Design considerations for subgroup analyses in cluster-randomized trials based on aggregated individual-level predictors


In research assessing the effect of an intervention or exposure, a key secondary objective often involves assessing differential effects of this intervention or exposure in subgroups of interest; this is often referred to as assessing effect modification or heterogeneity of treatment effects (HTE). Observed HTE can have important implications for policy, including intervention strategies (e.g., will some patients benefit more from intervention than others?) and prioritizing resources (e.g., to reduce observed health disparities). Analysis of HTE is well understood in studies where the independent unit is an individual. In contrast, in studies where the independent unit is a cluster (e.g., a hospital or school) and a cluster-level outcome is used in the analysis, it is less well understood how to proceed if the HTE analysis of interest involves an individual-level characteristic (e.g., self-reported race) that must be aggregated at the cluster level.

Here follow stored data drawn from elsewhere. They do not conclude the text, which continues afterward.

(** C2 (as the code has it).  With a bound output image and viewport
    maxima that convert to [uint32_t], [FrameBeginInternal] returns, and
    each maximum is the minimum of the incoming maximum converted to
    [uint32_t] and the image extent, converted back to the field's type;
    each minimum is the minimum of the incoming minimum and the already
    clamped maximum.  For a scissor whose incoming maxima are not
    negative this is the clamp of the specification. *)
Theorem FrameBeginInternal_clamps_to_extent
  (params : RPI.FramePrepareParams) (p : t) (attachment : RPI.PassAttachment)
  (umaxX umaxY : Z) :
  outputAttachment p = Some attachment ->
  Num.float_to_uint32 (RHI.vp_maxX (RPI.m_viewportState params)) = Some umaxX ->
  Num.float_to_uint32 (RHI.vp_maxY (RPI.m_viewportState params)) = Some umaxY ->
  exists p', FrameBeginInternal params p = Some p' /\
    RHI.vp_maxX (m_viewportState p') =
      Num.uint32_to_float (Z.min umaxX (RHI.m_width (RPI.att_image_size attachment))) /\
    RHI.vp_maxY (m_viewportState p') =
      Num.uint32_to_float (Z.min umaxY (RHI.m_height (RPI.att_image_size attachment))) /\
    RHI.vp_minX (m_viewportState p') =
      Num.min_float (RHI.vp_minX (RPI.m_viewportState params)) (RHI.vp_maxX (m_viewportState p')) /\
    RHI.vp_minY (m_viewportState p') =
      Num.min_float (RHI.vp_minY (RPI.m_viewportState params)) (RHI.vp_maxY (m_viewportState p')) /\
    RHI.sc_maxX (m_scissorState p') =
      Num.uint32_to_int32
        (Z.min (Num.int32_to_uint32 (RHI.sc_maxX (RPI.m_scissorState params)))
               (RHI.m_width (RPI.att_image_size attachment))) /\
    RHI.sc_maxY (m_scissorState p') =
      Num.uint32_to_int32
        (Z.min (Num.int32_to_uint32 (RHI.sc_maxY (RPI.m_scissorState params)))
               (RHI.m_height (RPI.att_image_size attachment))) /\
    RHI.sc_minX (m_scissorState p') =
      Z.min (RHI.sc_minX (RPI.m_scissorState params)) (RHI.sc_maxX (m_scissorState p')) /\
    RHI.sc_minY (m_scissorState p') =
      Z.min (RHI.sc_minY (RPI.m_scissorState params)) (RHI.sc_maxY (m_scissorState p')) /\
    (0 <= RHI.sc_maxX (RPI.m_scissorState params) < 2 ^ 31 ->
     0 <= RHI.sc_maxY (RPI.m_scissorState params) < 2 ^ 31 ->
     m_scissorState p' =
       Spec.clamped_scissor (RPI.m_scissorState params) (RPI.att_image_size attachment)).
Proof.
  intros Hatt HX HY.
  destruct (FrameBeginInternal_defined params p attachment umaxX umaxY Hatt HX HY)
    as (p' & Hp' & H1 & H2 & H3 & H4 & H5 & H6 & H7 & H8).
  exists p'. repeat (split; [assumption |]).
  intros HmX HmY.
  rewrite clamp_nonneg_scissor_max in H5, H6 by assumption.
  destruct (m_scissorState p') as [a b c d]. cbn in *.
  unfold Spec.clamped_scissor. subst. reflexivity.
Qed.
(** * errgroup: a bounded-concurrency task group with retry

    A shallow embedding of [retry_opts.go] and [errgroup.go].

    - [time.Duration], [int64] and [int] values are integers of [Z]; the
      only arithmetic the code performs on them is a decrement guarded by
      [> 0] and one subtraction of two channel sizes, neither of which can
      leave the 64-bit range, so no wrap-around is written out.
    - Pointers to mutable structs are modelled by explicit state passing:
      a method that mutates its receiver returns the new receiver.
    - The goroutines spawned by [Go] are modelled by a labelled transition
      system over the shared group state; every interleaving of the
      program is a list of labels. *)

From Stdlib Require Import ZArith List Bool Lia.
From stdpp Require Import base list.

Local Open Scope Z_scope.

(** ** The part of github.com/cenkalti/backoff the package uses *)

Module backoff.

(** [time.Duration]: a signed count of nanoseconds. *)
Definition Duration := Z.

(** [backoff.Stop]: the duration that tells [Retry] to give up. *)
Definition Stop : Duration := -1.

(** The [backoff.BackOff] interface: two methods on a mutable receiver. *)
Class BackOff (B : Type) := {
  NextBackOff : B -> Duration * B;
  Reset : B -> B
}.

(** [*backoff.ExponentialBackOff]: the library's exponential curve.  Its
    code is not part of the package, so the curve is a parameter: a state
    type, the constructor and the two interface methods. *)
Class ExponentialBackOff (EB : Type) := {
  NewExponentialBackOff : EB;
  eb_NextBackOff : EB -> Duration * EB;
  eb_Reset : EB -> EB
}.

(** The first [n] values an exponential curve produces from state [e]. *)
Fixpoint eb_values {EB} `{ExponentialBackOff EB} (n : nat) (e : EB)
  : list Duration :=
  match n with
  | O => []
  | S n' => let '(d, e') := eb_NextBackOff e in d :: eb_values n' e'
  end.

End backoff.

Export backoff.

(** ** Errors and tasks *)

(** Go [error] values: the two errors a context reports, and the failures
    of caller-supplied tasks, told apart by a number. *)
Inductive error : Type :=
| Canceled
| DeadlineExceeded
| TaskError (n : nat).

(** A task is a closure [func() error] owned by the caller.  What the group
    can observe of it is the result of each successive call: [f k] is what
    the call number [k] (counting from 0) returns, [None] standing for the
    nil error. *)
Definition Task := nat -> option error.

(** ** retry_opts.go *)

Record concurrenyControl := {
  maxRetries : Z;
  remainRetries : Z
}.

Record zeroBackoff := { z_cc : concurrenyControl }.

Record constantBackoff := {
  interval : Duration;
  c_cc : concurrenyControl
}.

Record exponentialBackoff (EB : Type) := {
  eb : EB;
  e_cc : concurrenyControl
}.
Arguments eb {EB} _.
Arguments e_cc {EB} _.
Arguments Build_exponentialBackoff {EB} _ _.

(** [cc.remainRetries--] *)
Definition consume (cc : concurrenyControl) : concurrenyControl :=
  {| maxRetries := maxRetries cc; remainRetries := remainRetries cc - 1 |}.

(** [cc.remainRetries = cc.maxRetries] *)
Definition refill (cc : concurrenyControl) : concurrenyControl :=
  {| maxRetries := maxRetries cc; remainRetries := maxRetries cc |}.

Definition zeroBackoff_NextBackOff (z : zeroBackoff) : Duration * zeroBackoff :=
  if 0 <? remainRetries (z_cc z)
  then (0, {| z_cc := consume (z_cc z) |})
  else (-1, z).

Definition zeroBackoff_Reset (z : zeroBackoff) : zeroBackoff :=
  {| z_cc := refill (z_cc z) |}.

Definition constantBackoff_NextBackOff (c : constantBackoff)
  : Duration * constantBackoff :=
  if 0 <? remainRetries (c_cc c)
  then (interval c, {| interval := interval c; c_cc := consume (c_cc c) |})
  else (-1, c).

Definition constantBackoff_Reset (c : constantBackoff) : constantBackoff :=
  {| interval := interval c; c_cc := refill (c_cc c) |}.

Definition exponentialBackoff_NextBackOff {EB} `{ExponentialBackOff EB}
  (e : exponentialBackoff EB) : Duration * exponentialBackoff EB :=
  if 0 <? remainRetries (e_cc e)
  then let '(d, eb') := eb_NextBackOff (eb e) in
       (d, {| eb := eb'; e_cc := consume (e_cc e) |})
  else (-1, e).

Definition exponentialBackoff_Reset {EB} `{ExponentialBackOff EB}
  (e : exponentialBackoff EB) : exponentialBackoff EB :=
  {| eb := eb_Reset (eb e); e_cc := refill (e_cc e) |}.

Definition NewZeroBackoff (maxRetries : Z) : zeroBackoff :=
  {| z_cc := {| maxRetries := maxRetries; remainRetries := maxRetries |} |}.

Definition NewConstantBackoff (maxRetries : Z) (interval : Duration)
  : constantBackoff :=
  {| interval := interval;
     c_cc := {| maxRetries := maxRetries; remainRetries := maxRetries |} |}.

Definition NewExponentialBackoff {EB} `{ExponentialBackOff EB} (maxRetries : Z)
  : exponentialBackoff EB :=
  {| eb := NewExponentialBackOff;
     e_cc := {| maxRetries := maxRetries; remainRetries := maxRetries |} |}.

(** The three [var _ backoff.BackOff = ...] assertions of the file. *)
Global Instance zeroBackoff_BackOff : BackOff zeroBackoff :=
  {| NextBackOff := zeroBackoff_NextBackOff; Reset := zeroBackoff_Reset |}.

Global Instance constantBackoff_BackOff : BackOff constantBackoff :=
  {| NextBackOff := constantBackoff_NextBackOff;
     Reset := constantBackoff_Reset |}.

Global Instance exponentialBackoff_BackOff {EB} `{ExponentialBackOff EB}
  : BackOff (exponentialBackoff EB) :=
  {| NextBackOff := exponentialBackoff_NextBackOff;
     Reset := exponentialBackoff_Reset |}.

(** The interface value [backoffOpt backoff.BackOff] of [Go]: one of the
    three implementations, dispatched dynamically. *)
Inductive backoffOpt (EB : Type) : Type :=
| OfZero (z : zeroBackoff)
| OfConstant (c : constantBackoff)
| OfExponential (e : exponentialBackoff EB).
Arguments OfZero {EB} _.
Arguments OfConstant {EB} _.
Arguments OfExponential {EB} _.

Global Instance backoffOpt_BackOff {EB} `{ExponentialBackOff EB}
  : BackOff (backoffOpt EB) :=
  {| NextBackOff := fun b =>
       match b with
       | OfZero z => let '(d, z') := NextBackOff z in (d, OfZero z')
       | OfConstant c => let '(d, c') := NextBackOff c in (d, OfConstant c')
       | OfExponential e => let '(d, e') := NextBackOff e in (d, OfExponential e')
       end;
     Reset := fun b =>
       match b with
       | OfZero z => OfZero (Reset z)
       | OfConstant c => OfConstant (Reset c)
       | OfExponential e => OfExponential (Reset e)
       end |}.

(** The attempt counter of an interface value. *)
Definition counter {EB} (b : backoffOpt EB) : concurrenyControl :=
  match b with
  | OfZero z => z_cc z
  | OfConstant c => c_cc c
  | OfExponential e => e_cc e
  end.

Through simulations, we show that only individual-level models have power to detect HTE by individual-level variables; if outcomes must be defined at the cluster level, then there is often low power to detect HTE by the corresponding aggregated variables. We illustrate the challenges inherent to this type of analysis in a study assessing the effect of an intervention on increasing COVID-19 booster vaccination rates at long-term care centers.